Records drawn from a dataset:
----
(** * Microsoft 365 Mail tool: token lifecycle and paginated fetch engine

    A shallow embedding of [tokenStore.js], [auth.js], [index.js] and
    [graph.js], followed by the properties of the design document that
    concern them.

    Conventions of the embedding:
    - a JavaScript value that may be [undefined]/[null] is an [option];
    - a string is the sequence of the UTF-8 bytes of a well-formed text;
    - integers (epoch milliseconds, HTTP statuses, bounds, seconds) are [Z];
      [NaN] and fractional numbers are outside the model;
    - the SQLite table [tokens] (primary key [user_id]) is a
      [gmap string token_row];
    - the clock ([Date.now()]), the network and the token endpoint are
      explicit arguments; effects are returned next to the result. *)

From Stdlib Require Import ZArith Lia List String Ascii Bool DecimalString Sorted OrderedTypeEx.
From stdpp Require Import base option list gmap strings.

Local Open Scope Z_scope.
Local Open Scope string_scope.

(** ** JavaScript idioms used by the sources *)

Module JS.

(** Truthiness of a possibly-undefined string: [undefined], [null] and
    the empty string are falsy. *)
Definition truthy (o : option string) : bool :=
  match o with
  | Some s => negb (String.eqb s EmptyString)
  | None => false
  end.

(** [a || b] on possibly-undefined strings. *)
Definition or_else (a b : option string) : option string :=
  if truthy a then a else b.

(** [a || b] with [b] a string. *)
Definition str_or (a : option string) (b : string) : string :=
  match a with
  | Some s => if String.eqb s EmptyString then b else s
  | None => b
  end.

(** [a || b] on numbers, [a] being [None] for [NaN]: zero and [NaN] are
    falsy. *)
Definition num_or (a : option Z) (b : Z) : Z :=
  match a with
  | Some n => if Z.eqb n 0 then b else n
  | None => b
  end.

End JS.

(** ** tokenStore.js *)

Module TokenStore.

(** One row of the table [tokens]. [access_token], [expiry],
    [created_at] and [updated_at] are declared [NOT NULL]. *)
Record token_row := TokenRow {
  user_id : string;
  access_token : string;
  refresh_token : option string;
  expiry : Z;
  scopes : option string;
  created_at : Z;
  updated_at : Z
}.

(** The second argument of [set]. *)
Record credential := Credential {
  c_access_token : string;
  c_refresh_token : option string;
  c_expiry : Z;
  c_scopes : option string
}.

Abbreviation db := (gmap string token_row).

(** [upsertStmt]: insert a fresh row stamped [ts] twice, or on a
    conflicting [user_id] overwrite the four token columns and
    [updated_at], keeping the stored [created_at]. *)
Definition upsert (uid : string) (c : credential) (ts : Z) (d : db) : db :=
  match d !! uid with
  | None =>
      <[uid := TokenRow uid (c_access_token c) (c_refresh_token c)
                        (c_expiry c) (c_scopes c) ts ts]> d
  | Some old =>
      <[uid := TokenRow (user_id old) (c_access_token c) (c_refresh_token c)
                        (c_expiry c) (c_scopes c) (created_at old) ts]> d
  end.

(** [set(user_id, {...})]; [ts] is the value read from [Date.now()]. *)
Definition set (uid : string) (c : credential) (ts : Z) (d : db) : db :=
  upsert uid c ts d.

(** [get(user_id)]: the row or [null]. *)
Definition get (uid : string) (d : db) : option token_row := d !! uid.

(** [delete(user_id)]. *)
Definition delete (uid : string) (d : db) : db := base.delete uid d.

(** [delExpiredStmt]: [DELETE FROM tokens WHERE expiry <= ?]; the rows
    that stay are those on which the [WHERE] clause is false. *)
Definition delExpired (now : Z) (d : db) : db :=
  filter (fun kr => ~ (expiry kr.2 <= now)) d.

(** [deleteExpired()]: runs the statement at the time [now] read from
    [Date.now()] and returns [.changes], the number of rows deleted. *)
Definition deleteExpired (now : Z) (d : db) : Z * db :=
  (Z.of_nat (size (filter (fun kr => expiry kr.2 <= now) d)),
   delExpired now d).

(** [count()]. *)
Definition count (d : db) : Z := Z.of_nat (size d).

End TokenStore.

(** ** Strings: the library functions the handlers call *)

Module Str.

Definition between (lo hi : ascii) (c : ascii) : bool :=
  (nat_of_ascii lo <=? nat_of_ascii c)%nat && (nat_of_ascii c <=? nat_of_ascii hi)%nat.

Definition is_digit (c : ascii) : bool := between "0" "9" c.
Definition is_upper (c : ascii) : bool := between "A" "Z" c.
Definition is_lower (c : ascii) : bool := between "a" "z" c.

(** The white space [String.prototype.trim] removes (WhiteSpace and
    LineTerminator of ECMAScript), by the UTF-8 encoding of each
    character. One byte: TAB, LF, VT, FF, CR and SPACE. *)
Definition is_space (c : ascii) : bool :=
  between "009" "013" c || Ascii.eqb c " ".

(** Two bytes: U+00A0 (C2 A0). *)
Definition is_space2 (a b : ascii) : bool :=
  Ascii.eqb a "194" && Ascii.eqb b "160".

(** Three bytes: U+1680 (E1 9A 80), U+2000 to U+200A (E2 80 80 to
    E2 80 8A), U+2028, U+2029 and U+202F (E2 80 A8, E2 80 A9, E2 80 AF),
    U+205F (E2 81 9F), U+3000 (E3 80 80) and U+FEFF (EF BB BF). *)
Definition is_space3 (a b c : ascii) : bool :=
  (Ascii.eqb a "225" && Ascii.eqb b "154" && Ascii.eqb c "128")
  || (Ascii.eqb a "226" && Ascii.eqb b "128"
      && (between "128" "138" c || Ascii.eqb c "168" || Ascii.eqb c "169"
          || Ascii.eqb c "175"))
  || (Ascii.eqb a "226" && Ascii.eqb b "129" && Ascii.eqb c "159")
  || (Ascii.eqb a "227" && Ascii.eqb b "128" && Ascii.eqb c "128")
  || (Ascii.eqb a "239" && Ascii.eqb b "187" && Ascii.eqb c "191").

Fixpoint trimStart (s : string) : string :=
  match s with
  | String c s1 =>
      if is_space c then trimStart s1
      else
        match s1 with
        | String c2 s2 =>
            if is_space2 c c2 then trimStart s2
            else
              match s2 with
              | String c3 s3 => if is_space3 c c2 c3 then trimStart s3 else s
              | EmptyString => s
              end
        | EmptyString => s
        end
  | EmptyString => EmptyString
  end.

(** The string holds white space only. *)
Definition blank (s : string) : bool :=
  match trimStart s with
  | EmptyString => true
  | String _ _ => false
  end.

(** Drops the trailing white space: the string is cut where what is left
    of it is white space only. *)
Fixpoint trimEnd (s : string) : string :=
  match s with
  | String c s' => if blank s then EmptyString else String c (trimEnd s')
  | EmptyString => EmptyString
  end.

Definition trim (s : string) : string := trimEnd (trimStart s).

Definition lower_char (c : ascii) : ascii :=
  if is_upper c then ascii_of_nat (nat_of_ascii c + 32) else c.

(** [String.prototype.toLowerCase] on the letters A to Z; the bytes of
    every other character are left as they are. The engine also
    lower-cases the cased letters outside ASCII. None of them becomes a
    letter of the ASCII words the handlers compare the result with
    ([json], the placeholder keys, [search], [folder]), so that those
    comparisons are exact; the addresses the bootstrap lower-cases are
    exact when they are ASCII. *)
Fixpoint toLowerCase (s : string) : string :=
  match s with
  | String c s' => String (lower_char c) (toLowerCase s')
  | EmptyString => EmptyString
  end.
(** * IChancy agent-panel client: session lifecycle, retry wrapper, remote
      operations and username generation

    A shallow embedding of [ichancy_api.py] (class [IChancyAPI]) and of
    [generate_username] from [ichancy_create_account.py].

    Modelling conventions.
    - Python values that cross the HTTP boundary or are inspected by the
      retry wrapper are values of [PyVal].  Strings are byte strings;
      [lower] and [repr] act on the ASCII range and keep other bytes as they
      are.
    - A method of [IChancyAPI] is a computation [M World A]: it takes the
      state of the process and of its collaborators and returns an outcome
      (a value, a raised exception, or exhausted fuel for the one unbounded
      loop) together with the new state.  A raised exception keeps the state
      changes made before it, as in Python.
    - The remote service, the wall clock and the random generator are
      oracles stored in the state and indexed by the number of uses so far.
    - Redis is a key/value store of strings that answers every read and
      every delete; a write may be refused (a store out of memory raises on
      SET and still serves GET and DEL), which is the failure
      [_save_session_to_redis] is guarded against.  Logging is omitted.
    - A datetime is counted in microseconds.  [datetime.utcnow()] and what
      [_save_session_to_redis] writes are naive; a stored text may also
      parse to an offset-aware datetime, which Python refuses to subtract
      from, or compare with, a naive one.  The configured durations are
      within the range of [timedelta] and the clock within that of
      [datetime], so date arithmetic does not overflow. *)

From Stdlib Require Import ZArith String Ascii List Lia Bool.
From Stdlib Require Import DecimalString DecimalZ.
From Stdlib Require Import Floats.SpecFloat.
From stdpp Require Import base option strings gmap pretty.
(** * DocumentInsightAi: the in-memory store, the chat orchestrator and the
      upload handler

    A shallow embedding of [server/storage.ts] (class [MemStorage]), of the
    handlers of [POST /api/chat] and [POST /api/documents/upload] in
    [registerRoutes], of [server/utils/groqApi.ts] and of
    [server/utils/fileProcessing.ts].  The definitions come first, in the
    order of the sources; the facts about them and the properties of the
    store and of the two routes follow.

    Conventions.
    - A JavaScript [number] used as an identifier or counter is a [Z]; every
      counter of the store starts at 1 and is only ever incremented, far
      below 2^53 where [++] on a double is exact.
    - A [Date] is its [getTime()] value, a [Z] of milliseconds.
    - A JavaScript string is a [string]; template literals are [++].
    - A [Map<number, V>] is an association list in insertion order with the
      semantics of [Map.prototype.set/get/delete/values].
    - [new Date()], the HTTP client, the file system and the text extraction
      libraries are external: their answers come from an environment [Env],
      indexed by how many times each has been asked. *)

From Stdlib Require Import ZArith List String Ascii Bool Lia.
From Stdlib Require Import Permutation Sorted DecimalString.
Import ListNotations.

Open Scope string_scope.
Open Scope list_scope.
Open Scope Z_scope.

(* ------------------------------------------------------------------------- *)
(** ** JavaScript [Map<number, V>] *)

Module JsMap.
Section Defs.
Variable V : Type.

Definition t := list (Z * V).

Definition empty : t := [].

(** [Map.prototype.get]: [None] is [undefined]. *)
Fixpoint get (k : Z) (m : t) : option V :=
  match m with
  | [] => None
  | (k', v) :: m' => if k' =? k then Some v else get k m'
  end.

(** [Map.prototype.has] *)
Definition has (k : Z) (m : t) : bool :=
  match get k m with Some _ => true | None => false end.

(** [Map.prototype.set]: an existing key keeps its place in the iteration
    order, a new key goes last. *)
Fixpoint set (k : Z) (v : V) (m : t) : t :=
  match m with
  | [] => [(k, v)]
  | (k', v') :: m' =>
      if k' =? k then (k, v) :: m' else (k', v') :: set k v m'
  end.

Definition remove (k : Z) (m : t) : t :=
  filter (fun e => negb (fst e =? k)) m.

(** [Map.prototype.delete]: the result says whether the key was there. *)
Definition delete (k : Z) (m : t) : bool * t := (has k m, remove k m).

Definition keys (m : t) : list Z := map fst m.

(** [Array.from(m.values())], in insertion order. *)
Definition values (m : t) : list V := map snd m.
End Defs.
Arguments empty {V}.
Arguments get {V} k m.
Arguments has {V} k m.
Arguments set {V} k v m.
Arguments remove {V} k m.
Arguments delete {V} k m.
Arguments keys {V} m.
Arguments values {V} m.
End JsMap.

(* ------------------------------------------------------------------------- *)
(** ** [Array.prototype.sort] and [Array.prototype.find] *)

Section ArraySort.
Variable A : Type.
(** The comparator, as in JavaScript: negative when the first argument
    goes first. *)
Variable compareFn : A -> A -> Z.

Fixpoint sort_insert (x : A) (l : list A) : list A :=
  match l with
  | [] => [x]
  | y :: l' =>
      if compareFn x y <=? 0 then x :: y :: l' else y :: sort_insert x l'
  end.

(** The sort is stable (ECMAScript 2019): of two elements that compare
    equal, the one that came first stays first. *)
Fixpoint Array_sort (l : list A) : list A :=
  match l with
  | [] => []
  | x :: l' => sort_insert x (Array_sort l')
  end.
End ArraySort.
Arguments sort_insert {A} compareFn x l.
Arguments Array_sort {A} compareFn l.

Definition Array_find {A : Type} (p : A -> bool) (l : list A) : option A :=
  List.find p l.

(* ------------------------------------------------------------------------- *)
(** ** The data model ([shared/schema.ts]) *)

Module User.
Record t := mk { id : Z; username : string; password : string }.
End User.

Module InsertUser.
Record t := mk { username : string; password : string }.
End InsertUser.

Module Document.
Record t := mk {
  id : Z;
  name : string;
  originalName : string;
  mimeType : string;
  size : Z;
  content : string;
  uploadedAt : Z
}.
End Document.

Module InsertDocument.
Record t := mk {
  name : string;
  originalName : string;
  mimeType : string;
  size : Z;
  content : string
}.
End InsertDocument.

Module Session.
Record t := mk {
  id : Z;
  documentId : Z;
  name : string;
  createdAt : Z;
  lastMessageAt : Z
}.
End Session.

Module InsertSession.
Record t := mk { documentId : Z; name : string }.
End InsertSession.

(** The field [documentId] of a message holds the id of its session. *)
Module Message.
Record t := mk {
  id : Z;
  documentId : Z;
  role : string;
  content : string;
  timestamp : Z
}.
End Message.

Module InsertMessage.
Record t := mk { documentId : Z; role : string; content : string }.
End InsertMessage.

(* ------------------------------------------------------------------------- *)
(** ** The store's state ([class MemStorage]) *)

Record MemStorage := mkMemStorage {
  users : JsMap.t User.t;
  documents : JsMap.t Document.t;
  sessions : JsMap.t Session.t;
  messages : JsMap.t Message.t;
  userIdCounter : Z;
  documentIdCounter : Z;
  sessionIdCounter : Z;
  messageIdCounter : Z
}.

(** [constructor()] *)
Definition MemStorage_new : MemStorage :=
  mkMemStorage JsMap.empty JsMap.empty JsMap.empty JsMap.empty 1 1 1 1.

(* ------------------------------------------------------------------------- *)
(** ** Errors, the environment and the world *)

(** What a [throw] carries: a plain [Error], or the error of the HTTP client,
    which may hold the upstream response (status, body as JSON text). *)
Inductive JsError :=
| Error (message : string)
| AxiosError (message : string) (response : option (Z * string)).

Definition error_message (e : JsError) : string :=
  match e with Error m => m | AxiosError m _ => m end.

Inductive Outcome (A : Type) :=
| Returned (a : A)
| Threw (e : JsError).
Arguments Returned {A} a.
Arguments Threw {A} e.

(** A role-tagged message as sent to the completion API ([groqApi.ts]). *)
Module GroqMessage.
Record t := mk { role : string; content : string }.
End GroqMessage.

Record Env := mkEnv {
  (** the value of the n-th [new Date()] of the process *)
  wall_clock : nat -> Z;
  (** [process.env.GROQ_API_KEY || ''] *)
  GROQ_API_KEY : string;
  (** the n-th [axios.post]: the [choices[i].message.content] of
      [response.data] ([None] when [data] or [choices] is missing), or the
      rejection *)
  axios_post : nat -> list GroqMessage.t -> Outcome (option (list string));
  os_tmpdir : string;
  uuidv4 : nat -> string;
  path_extname : string -> string;
  path_join : string -> string -> string;
  toLowerCase : string -> string;
  (** whether the n-th file-system call fails *)
  fs_fault : nat -> bool;
  (** how [fs.readFile(_, 'utf8')] decodes bytes *)
  utf8_decode : list Byte.byte -> string;
  (** [pdf-parse]: the [text] of the parsed data *)
  pdf_parse : list Byte.byte -> Outcome string;
  (** [mammoth.extractRawText]: the [value] of the result *)
  mammoth_extractRawText : list Byte.byte -> Outcome string
}.
(* ===== verification/_CoqProject ===== *)
-Q . S2P
Prelude.v
PyFloat.v
PyVal.v
Moves.v
Json.v
Sha256.v
Base64.v
Crypto.v
Trust.v
Models.v
Policy.v
Arbiter.v
PolicyRegistry.v
Lines.v
Anchors.v
Replay.v
ReplaySqlite.v
ReplayStore.v
Mesh.v
Issuer.v
Engine.v
Workflow.v
Rbac.v
Orders.v
SemVer.v
PyText.v
Regex.v
Governance.v
GovernanceText.v
PolicyStorage.v
VersionedRegistry.v
Jobs.v
JobsPostgres.v
Federation.v
KeyLifecycle.v
OperatorAuth.v
Deployment.v
PlatformAdmin.v
Service.v
Observability.v
Platform.v
ControlPlane.v
Storage.v
Kms.v
Bootstrap.v
Compliance.v
A2A.v
McpGateway.v
LangChain.v
Worker.v
Tokens.v
Entra.v
IdentityStore.v
HttpSessions.v
HttpRequest.v
HttpAuth.v
Server.v
HttpApi.v
OpenApi.v
HttpRoutes.v
HttpGovern.v
Cli.v
Base64Strict.v
Attest.v
DemoPr.v
LogFormat.v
----
_Work request_.
What number of lines in the records hold the word "filter"? Reply with that number alone.

_Final answer_.
3